The first film—simply titled The Best Exotic Marigold Hotel—was a clever, engaging piece of entertainment. But in this iteration Dev Patel is carrying far too much narrative weight and screen time for a character that is so thinly drawn. Nor is Patel is good enough to transcend the material. As for most of the rest of the cast—which includes Richard Gere and David Strathairn—they seem happy just to collect their paychecks and wander around Jaipur.
However, when either you, Maggie Smith or Bill Nighy are on screen something truly alchemical happens; lead is in fact turned to gold. It really is magical to see. I think it has something to do with simple professionalism as well as talent. There is never a moment of sloppiness or mugging for the camera. I believe absolutely everything you and you fellow Brits say. And given the thinness of this script, that is high praise indeed.
Just a glance at your resume is enough to see how varied and challenging your career has been. Those choices also speak to a fundamental strength that many UK actors possess.
Theatre actors, especially Shakespearean theatre actors, cannot take a moment off. That continual awareness is often painfully apparent, especially in contrast with people who turn off the moment the camera pivots away from them. There are several moments throughout The Second Best Exotic Marigold Hotel when you seem to be acting in an entirely different film than most of the rest of the cast.

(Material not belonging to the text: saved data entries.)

(** * secman: the secrets-file rewriting passes of [secman.py]

    A shallow embedding of [delete_secret], [encrypt_secrets] and
    [decrypt_secrets], together with the Python string and regular-expression
    primitives they rely on, and the properties of the rewriting passes.

    Modelling conventions
    - A Python [str] is a [list ascii]; a character stands for a code point
      below 256.
    - The secrets file is its text content.  [open(path, "w")] truncates it,
      every [file.write] appends, and leaving the [with] block (normally, by
      [sys.exit] or by an exception) commits what was written so far.
    - The cipher ([crypto_utils]), the hash and base64 encoders, the process
      environment and the wall clock are collaborators, see [Collaborators].
    - Console output is not modelled. *)

From Stdlib Require Import Ascii String Bool Arith Lia List ListSet.
Import ListNotations.

Local Open Scope list_scope.

(* ================================================================== *)
(** ** Python [str] primitives *)

Definition text := list ascii.

Definition lit (s : string) : text := list_ascii_of_string s.

Definition LF : ascii := "010"%char.
Definition CR : ascii := "013"%char.
Definition dquote : ascii := "034"%char.
Definition squote : ascii := "039"%char.
Definition equals : ascii := "="%char.
Definition hash : ascii := "#"%char.

Definition text_eq_dec : forall a b : text, {a = b} + {a <> b} :=
  list_eq_dec ascii_dec.

(** [a == b] on strings. *)
Definition text_eqb (a b : text) : bool :=
  if text_eq_dec a b then true else false.

(** [str.isspace] on one character: TAB..CR, FS..US, SPACE, NEL, NBSP. *)
Definition isspace (c : ascii) : bool :=
  let n := nat_of_ascii c in
  ((9 <=? n) && (n <=? 13)) || ((28 <=? n) && (n <=? 32))
  || (n =? 133) || (n =? 160).

Fixpoint dropwhile (p : ascii -> bool) (s : text) : text :=
  match s with
  | [] => []
  | c :: s' => if p c then dropwhile p s' else s
  end.

Fixpoint takewhile (p : ascii -> bool) (s : text) : text :=
  match s with
  | [] => []
  | c :: s' => if p c then c :: takewhile p s' else []
  end.

Definition lstrip_by (p : ascii -> bool) (s : text) : text := dropwhile p s.

Definition rstrip_by (p : ascii -> bool) (s : text) : text :=
  rev (dropwhile p (rev s)).

Definition strip_by (p : ascii -> bool) (s : text) : text :=
  rstrip_by p (lstrip_by p s).

(** [s.strip()] *)
Definition strip (s : text) : text := strip_by isspace s.
(** C2 as stated fails.  After a start, one final slot of 88889 words is
    delivered: the resulting word count is [MAX_WORD_COUNT + 1], the
    recording is stopped, and the final text is still empty, not the
    delivered text; nothing has been stored. *)
Lemma C2_crossing_update_not_applied :
  let big := [mkSlot true (manyWords 88889)] in
  let w := Limits.run (mount None 0) [ClickMic 1 false] in
  let w' := Limits.step w (Result 2 big) in
  countWords (transcriptRef w ++ joinFinal big) = MAX_WORD_COUNT + 1
  /\ status (state w') = complete
  /\ transcript (state w') = []
  /\ transcript (state w') <> transcriptRef w ++ joinFinal big
  /\ storedTranscripts (state w') = []
  /\ localStorage w' = None.
Proof.
  intros big w w'.
  assert (Ht : transcript (state w') = []) by (vm_compute; reflexivity).
  split; [vm_compute; reflexivity|].
  split; [vm_compute; reflexivity|].
  split; [exact Ht|].
  split.
  - rewrite Ht. intros H. apply (f_equal truthy) in H.
    vm_compute in H. discriminate H.
  - split; vm_compute; reflexivity.
Qed.

(** The stop that the result handler forces reads the final text of the
    render that installed the handler, which is the render of the start.
    After a start, the set [one] is delivered and then a set that
    crosses the limit: the final text is "one " and the status
    [complete], and nothing has been stored. *)
Lemma Limits_forced_stop_reads_installed_render :
  let one := mkSlot true (js "one") in
  let big := mkSlot true (manyWords 88889) in
  let w :=
    Limits.run (mount None 0)
      [ClickMic 1 false; Result 2 [one]; Result 3 [one; big]] in
  transcript (state w) = js "one "
  /\ status (state w) = complete
  /\ storedTranscripts (state w) = []
  /\ localStorage w = None.
Proof.
  vm_compute. repeat split.
Qed.

(** ** Expiry of stored transcripts *)

Lemma filter_same_length {A : Type} (f : A -> bool) (l : list A) :
  List.length (filter f l) = List.length l -> filter f l = l.
Proof.
  induction l as [|a l IH]; simpl; [reflexivity|].
  destruct (f a); simpl; intros H.
  - f_equal. apply IH. congruence.
  - pose proof (filter_length_le f l). rewrite H in *. simpl in *. lia.
Qed.

(** What the clean-up leaves, in the component and in the storage: the
    stored records that pass the filter, in their order. *)
Lemma loadAndCleanTranscripts_keeps (now : Z) (w : World)
  (transcripts : list StoredTranscript) :
  localStorage w = Some transcripts ->
  let valid := filter (fun t => now - timestamp t <? ONE_DAY_MS) transcripts in
  storedTranscripts (state (loadAndCleanTranscripts now w)) = valid
  /\ localStorage (loadAndCleanTranscripts now w) = Some valid.
Proof.
  intros H valid. unfold loadAndCleanTranscripts. rewrite H. fold valid.
  destruct (Nat.eqb _ _) eqn:E; simpl.
  - split; [reflexivity|].
    apply Nat.eqb_eq in E. apply filter_same_length in E.
    fold valid in E. rewrite H. now rewrite E.
  - split; reflexivity.
Qed.

(** C4.  Over any stored collection and at any time [now], the clean-up
    keeps exactly the records that are not expired, where expired means
    [now - createdAt >= 24 hours]; the same list is what the storage then
    holds.  A record created 24 hours and 1 millisecond before [now] is
    absent from it, a stored record created 23 hours 59 minutes before
    [now] is present. *)
Theorem C4_expiry (now : Z) (w : World)
  (transcripts : list StoredTranscript) (old recent : StoredTranscript) :
  localStorage w = Some transcripts ->
  timestamp old = now - 24 * 60 * 60 * 1000 - 1 ->
  In recent transcripts ->
  timestamp recent = now - (23 * 60 + 59) * 60 * 1000 ->
  let w' := loadAndCleanTranscripts now w in
  ~ In old (storedTranscripts (state w'))
  /\ In recent (storedTranscripts (state w'))
  /\ localStorage w' = Some (storedTranscripts (state w'))
  /\ (forall t, In t (storedTranscripts (state w'))
                <-> In t transcripts /\ ~ expired now t).
Proof.
  intros Hls Hold Hin Hrecent w'. subst w'.
  destruct (loadAndCleanTranscripts_keeps now w transcripts Hls) as [Hs Hp].
  rewrite Hs, Hp.
  assert (Hiff : forall t,
             In t (filter (fun t => now - timestamp t <? ONE_DAY_MS) transcripts)
             <-> In t transcripts /\ ~ expired now t).
  { intros t. rewrite filter_In, Z.ltb_lt. unfold expired. intuition lia. }
  split; [|split; [|split]].
  - rewrite Hiff. unfold expired, ONE_DAY_MS. lia.
  - rewrite Hiff. unfold expired, ONE_DAY_MS. split; [assumption|lia].
  - reflexivity.
  - exact Hiff.
Qed.

Lemma C4_expiry_witness :
  let old := mkStoredTranscript (js "13599999") (js "old ") en_US 13599999 None in
  let recent := mkStoredTranscript (js "13660000") (js "new ") zh_CN 13660000 None in
  let w' := loadAndCleanTranscripts 100000000 (mount (Some [old; recent]) 0) in
  ~ In old (storedTranscripts (state w'))
  /\ In recent (storedTranscripts (state w'))
  /\ localStorage w' = Some (storedTranscripts (state w')).
Proof.
  intros old recent w'.
  destruct (C4_expiry 100000000 (mount (Some [old; recent]) 0)
              [old; recent] old recent)
    as (H1 & H2 & H3 & _).
  - reflexivity.
  - reflexivity.
  - right; left; reflexivity.
  - reflexivity.
  - exact (conj H1 (conj H2 H3)).
Defined.
Definition next_job (now : nat -> DT.datetime) (cronjobs : list CronJob)
    : result (list CronJob) :=
  upcoming_jobs now cronjobs (Some 1).

Definition all_jobs (now : nat -> DT.datetime) (cronjobs : list CronJob)
    : result (list CronJob) :=
  upcoming_jobs now cronjobs None.

(** [job_for_line(index)]: the job is read with [self.cronjobs[index - 1]]. *)
Definition job_for_line (now : DT.datetime) (cronjobs : list CronJob)
    (index : Z) : result DT.datetime :=
  job <- Py.getitem cronjobs (index - 1) ;;
  next_run job now None.

(** The expression [filter(None, self.raw_string.split(' '))] of [parse]:
    the non-empty tokens between spaces. *)
Definition fields_of (raw : string) : list string :=
  filter (fun f => negb (String.eqb f "")) (Py.split " " raw).

(** [k] is the least number of days after which the weekday [wd] has moved
    into [set], and it is less than a week. *)
Definition first_matching_offset (set : list Z) (wd k : Z) : Prop :=
  0 <= k < 7 /\
  Py.mem ((wd + k) mod 7) set = true /\
  forall j, 0 <= j < k -> Py.mem ((wd + j) mod 7) set = false.

(** What the first loop of [upcoming_jobs] records in an item: the index
    of a job and the date its [next_run()] returned. *)
Definition dated (now : nat -> DT.datetime) (cronjobs : list CronJob)
    (it : item) : Prop :=
  exists k job,
    job_index it = Z.of_nat k /\ nth_error cronjobs k = Some job /\
    next_run job (now k) None = Ok (date it).

(** The order of the sort of [upcoming_jobs]. *)
Definition date_le (a b : item) : Prop := DT.le (date a) (date b) = true.

(** The explicit piece [p] names the value [x]: [p] is the integer [x], or
    a range whose first two pieces between dashes are integers [a] and [b]
    with [a <= x <= b]. *)
Definition names_value (p : string) (x : Z) : Prop :=
  (Py.contains "-" p = false /\ Py.int p = Ok x) \/
  (exists A B rest a b,
     Py.split "-" p = A :: B :: rest /\
     Py.int A = Ok a /\ Py.int B = Ok b /\ a <= x <= b).
(** X5: an answer whose status is neither 2xx nor 400 shows, inline and in
    an alert titled "Login Error", the [message] of the body when the body
    is an object with a non-empty one, and "Invalid request. Please check
    your input." when there is no such message; nothing is stored or
    routed. *)
Theorem server_rejected (w : World) (u p : string) (r : Response) :
  send w login_url {| username := u; password := p |} = Responded r ->
  status r < 200 \/ 300 <= status r ->
  status r <> 400 ->
  (forall text,
      get_opt (data r) "message" = JStr text -> text <> "" ->
      handleLogin w u p =
        ([ SetErrorMessage (JStr ""); SetErrorMessage (JStr text);
           Alert "Login Error" (JStr text) ], Ok tt))
  /\ (truthy (get_opt (data r) "message") = false ->
      handleLogin w u p =
        ([ SetErrorMessage (JStr "");
           SetErrorMessage (JStr "Invalid request. Please check your input.");
           Alert "Login Error" (JStr "Invalid request. Please check your input.") ],
         Ok tt))
  /\ writes (trace w u p) = []
  /\ routings (trace w u p) = [].
Proof.
  intros Hs Hout H400.
  assert (Hrun : handleLogin w u p =
    let m := js_or (get_opt (data r) "message")
               (JStr "Invalid request. Please check your input.") in
    ([ SetErrorMessage (JStr ""); SetErrorMessage m; Alert "Login Error" m ], Ok tt)).
  { unfold handleLogin, attempt, axios_post, validateStatus, on_error. rewrite Hs.
    replace ((200 <=? status r) && (status r <? 300)) with false.
    2:{ symmetry. apply andb_false_iff.
        destruct Hout; [left; apply Z.leb_gt | right; apply Z.ltb_ge]; lia. }
    cbn.
    replace (status r =? 400) with false by (symmetry; apply Z.eqb_neq; exact H400).
    reflexivity. }
  repeat split.
  - intros text Hm Hne. rewrite Hrun. unfold js_or. rewrite Hm. simpl.
    destruct (String.eqb_spec text ""); [contradiction | reflexivity].
  - intros Hm. rewrite Hrun. unfold js_or. rewrite Hm. reflexivity.
  - unfold trace. rewrite Hrun. reflexivity.
  - unfold trace. rewrite Hrun. reflexivity.
Qed.
Definition raise {A} (e : exn) : M A := lift (Raise e).

Notation "x <- c ;; k" := (bind c (fun x => k))
  (at level 61, c at next level, right associativity).
Notation "c ;; k" := (bind c (fun _ => k))
  (at level 61, right associativity).

Definition record (e : event) (w : world) : world :=
  {| environ := environ w; server := server w; served := served w;
     events := events w ++ [e] |}.

Definition emit (e : event) : M unit := fun w => (Ok tt, record e w).

(** Send a request: the event is recorded and the server's next response
    is returned. *)
Definition sent (e : event) (w : world) : world :=
  {| environ := environ w; server := server w; served := S (served w);
     events := events w ++ [e] |}.

Definition send (e : event) : M response :=
  fun w => (Ok (server w (served w)), sent e w).

(** [os.getenv(n, "")] *)
Definition getenv (n : pystr) : M pystr :=
  fun w => (Ok (match environ w n with Some v => v | None => [] end), w).

(** [d[k]] *)
Definition subscript {V} (d : dict V) (k : pystr) : M V :=
  match dict_get d k with
  | Some v => ret v
  | None => raise KeyError
  end.

(** [time.sleep(wait)], up to the point where it sleeps.  The wait is
    first converted to a number of nanoseconds that must fit a signed 64-bit
    integer ([OverflowError] otherwise, [ValueError] for a NaN), and must
    then be non-negative ([ValueError]).  A float is multiplied by 1e9 in
    binary64 arithmetic and compared with 2^63; at exactly 2^63, which no
    wait of the program reaches, the exception depends on the version of
    the interpreter.  The system call that follows is not modelled: the
    kernel refuses a sleep that ends beyond its clock. *)
Definition sleep_check (wait : number) : result unit :=
  match wait with
  | NInt n =>
      if (n * 10 ^ 9 <? - 2 ^ 63) || (2 ^ 63 <=? n * 10 ^ 9) then Raise OverflowError
      else if n <? 0 then Raise ValueError
      else Ok tt
  | NFloat f =>
      match Prim2SF f with
      | S754_nan => Raise ValueError
      | _ =>
          let d := (f * 1e9)%float in
          if PrimFloat.ltb d 9223372036854775808%float
             && PrimFloat.leb (-9223372036854775808)%float d then
            if PrimFloat.ltb f 0%float then Raise ValueError else Ok tt
          else Raise OverflowError
      end
  end.

Definition sleep (wait : number) : M unit :=
  lift (sleep_check wait) ;; emit (Sleep wait).

(** A lone surrogate: a code point that UTF-8 does not encode. *)
Definition surrogate (c : char) : bool := (55296 <=? c)%N && (c <=? 57343)%N.

(** The text of the records can be encoded: [json.dumps] with
    [ensure_ascii=False] leaves the characters of [SKU] and [Model] as
    they are, and everything else it writes is ASCII. *)
Definition encodable (content : list item) : bool :=
  forallb (fun it => forallb (fun c => negb (surrogate c)) (SKU it ++ Model it)) content.

(** [path.write_text(json.dumps(content, ensure_ascii=False, indent=2),
    encoding="utf-8")]: the file is opened, which empties it, and the text
    is encoded and written; a text that cannot be encoded raises
    [UnicodeEncodeError] and the file stays empty. *)
Definition write_text (path : pystr) (content : list item) : M unit :=
  if encodable content then emit (WriteText path content)
  else emit (Truncate path) ;; raise ValueError.

(** ** The script *)

Section Script.
Context {RT : Runtime}.

Definition newline : pystr := [10%N].

(** [die], lines 40-42: log the message and raise [SystemExit]. *)
Definition die (msg : pystr) (code : Z) : M unit :=
  emit (Log ERROR msg) ;; raise (SystemExit code).

Fixpoint require_env_loop (names : list pystr) (out : dict pystr) (missing : list pystr)
  : M (dict pystr * list pystr) :=
  match names with
  | [] => ret (out, missing)
  | n :: rest =>
      v <- getenv n ;;
      let v := strip v in
      if negb (truthy v) then require_env_loop rest out (missing ++ [n])
      else require_env_loop rest (dict_set out n v) missing
  end.

Definition missing_message (missing : list pystr) : pystr :=
  py "Missing required env vars: " ++ join (py ", ") missing ++ newline
  ++ py "➡️ Check GitHub Secrets / workflow env mapping.".

(** [require_env], lines 44-59. *)
Definition require_env (names : list pystr) : M (dict pystr) :=
  r <- require_env_loop names [] [] ;;
  let out := fst r in
  let missing := snd r in
  (match missing with
   | [] => ret tt
   | _ => die (missing_message missing) 2
   end) ;;
  ret out.

(** [normalize_site_path], lines 80-91. *)
Definition normalize_site_path (raw : pystr) : pystr :=
  let s := strip raw in
  let s := if negb (startswith (py "/") s) then py "/" ++ s else s in
  if negb (startswith (py "/sites/") s) then
    if startswith (py "/") s then py "/sites" ++ s else py "/sites/" ++ s
  else s.

(** [normalize_drive_path], lines 93-96. *)
Definition normalize_drive_path (raw : pystr) : pystr :=
  lstrip_by (fun c => (c =? 47)%N) (strip raw).

Definition GRAPH : pystr := py "https://graph.microsoft.com/v1.0".

Record GraphAuth := { tenant_id : pystr; client_id : pystr; client_secret : pystr }.

(** [r.json()] *)
Definition json_of (r : response) : M body :=
  match json r with
  | Some b => ret b
  | None => raise JSONDecodeError
  end.

(** [get_token], lines 108-122. *)
Definition get_token (auth : GraphAuth) : M pystr :=
  let url := py "https://login.microsoftonline.com/" ++ tenant_id auth
             ++ py "/oauth2/v2.0/token" in
  let data := [(py "client_id", client_id auth);
               (py "client_secret", client_secret auth);
               (py "grant_type", py "client_credentials");
               (py "scope", py "https://graph.microsoft.com/.default")] in
  r <- send (HttpPost url data) ;;
  (if negb (status_code r =? 200) then
     die (py "Token request failed: HTTP " ++ str_of_Z (status_code r)
          ++ py " — " ++ firstn 400 (text r)) 2
   else ret tt) ;;
  b <- json_of r ;;
  let token := b_access_token b in
  match token with
  | Some t =>
      (if negb (truthy t) then die (py "Token response missing access_token.") 2
       else ret tt) ;;
      ret t
  | None =>
      die (py "Token response missing access_token.") 2 ;;
      ret []
  end.

(** [r.status_code in (429, 500, 502, 503, 504)] *)
Definition retriable (status : Z) : bool :=
  existsb (Z.eqb status) [429; 500; 502; 503; 504].

(** [float(retry_after) if retry_after and retry_after.isdigit() else backoff] *)
Definition wait_for (retry_after : option pystr) (backoff : number) : result number :=
  match retry_after with
  | Some h =>
      if truthy h && isdigit h then
        match float_of_digits h with
        | Ok f => Ok (NFloat f)
        | Raise e => Raise e
        | Diverge => Diverge
        end
      else Ok backoff
  | None => Ok backoff
  end.

Definition num_repr (x : number) : pystr :=
  match x with
  | NInt n => str_of_Z n
  | NFloat f => float_repr f
  end.

Definition transient_message (status attempt : Z) (max_retries : nat) (wait : number) : pystr :=
  py "Transient HTTP " ++ str_of_Z status ++ py " on GET. attempt="
  ++ str_of_Z attempt ++ py "/" ++ str_of_Z (Z.of_nat max_retries)
  ++ py " waiting=" ++ num_repr wait ++ py "s".

Definition get_failed_message (url : pystr) (r : response) : pystr :=
  py "Graph GET failed: " ++ url ++ newline ++ py "HTTP "
  ++ str_of_Z (status_code r) ++ py " — " ++ firstn 600 (text r).

Definition retries_message (url : pystr) : pystr :=
  py "Graph GET failed after retries: " ++ url.

(** The loop of [graph_get] with [todo] attempts left, the next being
    number [attempt]. *)
Fixpoint graph_get_loop (url token : pystr) (params : option (dict pystr))
    (max_retries : nat) (todo : nat) (attempt : Z) (backoff : number) : M body :=
  match todo with
  | O =>
      die (retries_message url) 2 ;;
      ret empty_body
  | S todo' =>
      r <- send (HttpGet url (py "Bearer " ++ token) params) ;;
      if status_code r =? 200 then json_of r
      else if retriable (status_code r) then
        wait <- lift (wait_for (retry_after r) backoff) ;;
        emit (Log WARNING (transient_message (status_code r) attempt max_retries wait)) ;;
        sleep wait ;;
        graph_get_loop url token params max_retries todo' (attempt + 1)
          (num_min (times backoff 1.8) (NInt 30))
      else
        die (get_failed_message url r) 2 ;;
        graph_get_loop url token params max_retries todo' (attempt + 1) backoff
  end.

(** [graph_get], lines 124-140. *)
Definition graph_get (url token : pystr) (params : option (dict pystr))
    (max_retries : nat) : M body :=
  graph_get_loop url token params max_retries max_retries 1 (NFloat 2.0).

(** The call [graph_get(url, token)] with the defaults of the signature. *)
Definition graph_get_default (url token : pystr) : M body :=
  graph_get url token None 6.

End Script.

Section Main.
Context {RT : Runtime}.

(** [(r.get("values") or [[]])[0]], line 206 *)
Definition first_values (r : element) : list value :=
  match e_values r with
  | Some (v :: _) => v
  | _ => []
  end.

(** The dict comprehension of line 207: column [i] maps to [values[i]], or
    to [None] past the end of the row. *)
Definition make_row (col_names : list pystr) (vals : list value) : row :=
  fold_left
    (fun d i =>
       dict_set d (nth i col_names [])
         (if (i <? List.length vals)%nat then nth i vals VNone else VNone))
    (seq 0 (List.length col_names)) [].

(** The inner loop of lines 205-208. *)
Definition append_rows (col_names : list pystr) (page : list element)
    (rows_out : list row) : list row :=
  fold_left (fun acc r => acc ++ [make_row col_names (first_values r)]) page rows_out.

(** [while url:] *)
Definition url_truthy (url : option pystr) : bool :=
  match url with
  | Some u => truthy u
  | None => false
  end.

(** The pagination loop of lines 203-209; [fuel] bounds the number of
    iterations. *)
Fixpoint main_collect_rows (fuel : nat) (token : pystr) (col_names : list pystr)
    (url : option pystr) (rows_out : list row) : M (list row) :=
  match url with
  | Some u =>
      if truthy u then
        match fuel with
        | O => lift Diverge
        | S fuel' =>
            rows_json <- graph_get_default u token ;;
            let rows_out := append_rows col_names (b_value rows_json) rows_out in
            main_collect_rows fuel' token col_names (b_next_link rows_json) rows_out
        end
      else ret rows_out
  | None => ret rows_out
  end.

(** [[override] if override else defaults], lines 215-220 *)
Definition candidates (override : pystr) (defaults : list pystr) : list pystr :=
  if truthy override then [override] else defaults.

Definition sku_defaults : list pystr := [py "SKU"; py "Артикул"; py "Sku"].
Definition model_defaults : list pystr :=
  [py "Model"; py "Модель"; py "Наименование"; py "Название"].
Definition qty_defaults : list pystr :=
  [py "Бронь для сервиса"; py "Бронь_для_сервиса"; py "Service reserve";
   py "Service Reserve"; py "Qty, pcs"; py "Qty"; py "Количество"; py "Кол-во"].

(** The three optional overrides, already stripped (lines 166-168). *)
Record overrides := { col_sku : pystr; col_model : pystr; col_qty : pystr }.

(** The loop of lines 222-229. *)
Fixpoint main_normalize (ov : overrides) (rows_out : list row) (items : list item)
  : result (list item) :=
  match rows_out with
  | [] => Ok items
  | r :: rest =>
      let sku := safe_str (pick_col r (candidates (col_sku ov) sku_defaults)) in
      if negb (truthy sku) then main_normalize ov rest items
      else
        let model := safe_str (pick_col r (candidates (col_model ov) model_defaults)) in
        match to_int (pick_col r (candidates (col_qty ov) qty_defaults)) with
        | Ok qty =>
            main_normalize ov rest (items ++ [{| SKU := sku; Model := model; Qty := qty |}])
        | Raise e => Raise e
        | Diverge => Diverge
        end
  end.

Definition out_path : pystr := py "public/data/service_stock.json".
Definition out_dir : pystr := py "public/data".

(** Lines 211-239: from the collected rows to the written snapshot. *)
Definition zero_rows_message : pystr :=
  py "Parsed 0 rows from table. Possibly empty table or permission issue.".

Definition done_message (items : list item) : pystr :=
  py "✅ DONE: wrote " ++ str_of_Z (Z.of_nat (List.length items))
  ++ py " items → " ++ out_path.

The few scenes where you and Maggie Smith get to share the screen together are particularly worthwhile. Not for any De Niro-Pacino type pyrotechnics but simply for the joy of watching two absolute masters make a silk purse out of a sow’s ear. Perhaps this is one of the reasons the film is so uneven and directionless. It is as if the Director John Madden and screenwriter Ol Parker figured: we’ve got all of these great people together again—what can go wrong?
As it turns out, quite a bit. Since your long-budding romance with Nighy is reduced to an awkward sub-plot and the rest of the film is filled with far lesser lights, I kept bouncing back and forth between being engaged and then utterly disinterested. Not exactly a great rhythm. This is a film you watch on a lazy Sunday, not something you spend money and time going to a theatre to see.
In a perverse way you, Maggie Smith and Nighy made this film worse, simply by showing how much better it may have been had you all featured more prominently. In particular your performance was a pointed reminder of why you have endured and flourished—while lesser lights have long since faded.
Thank you for a lifetime of beautiful poetry, Dame Judi.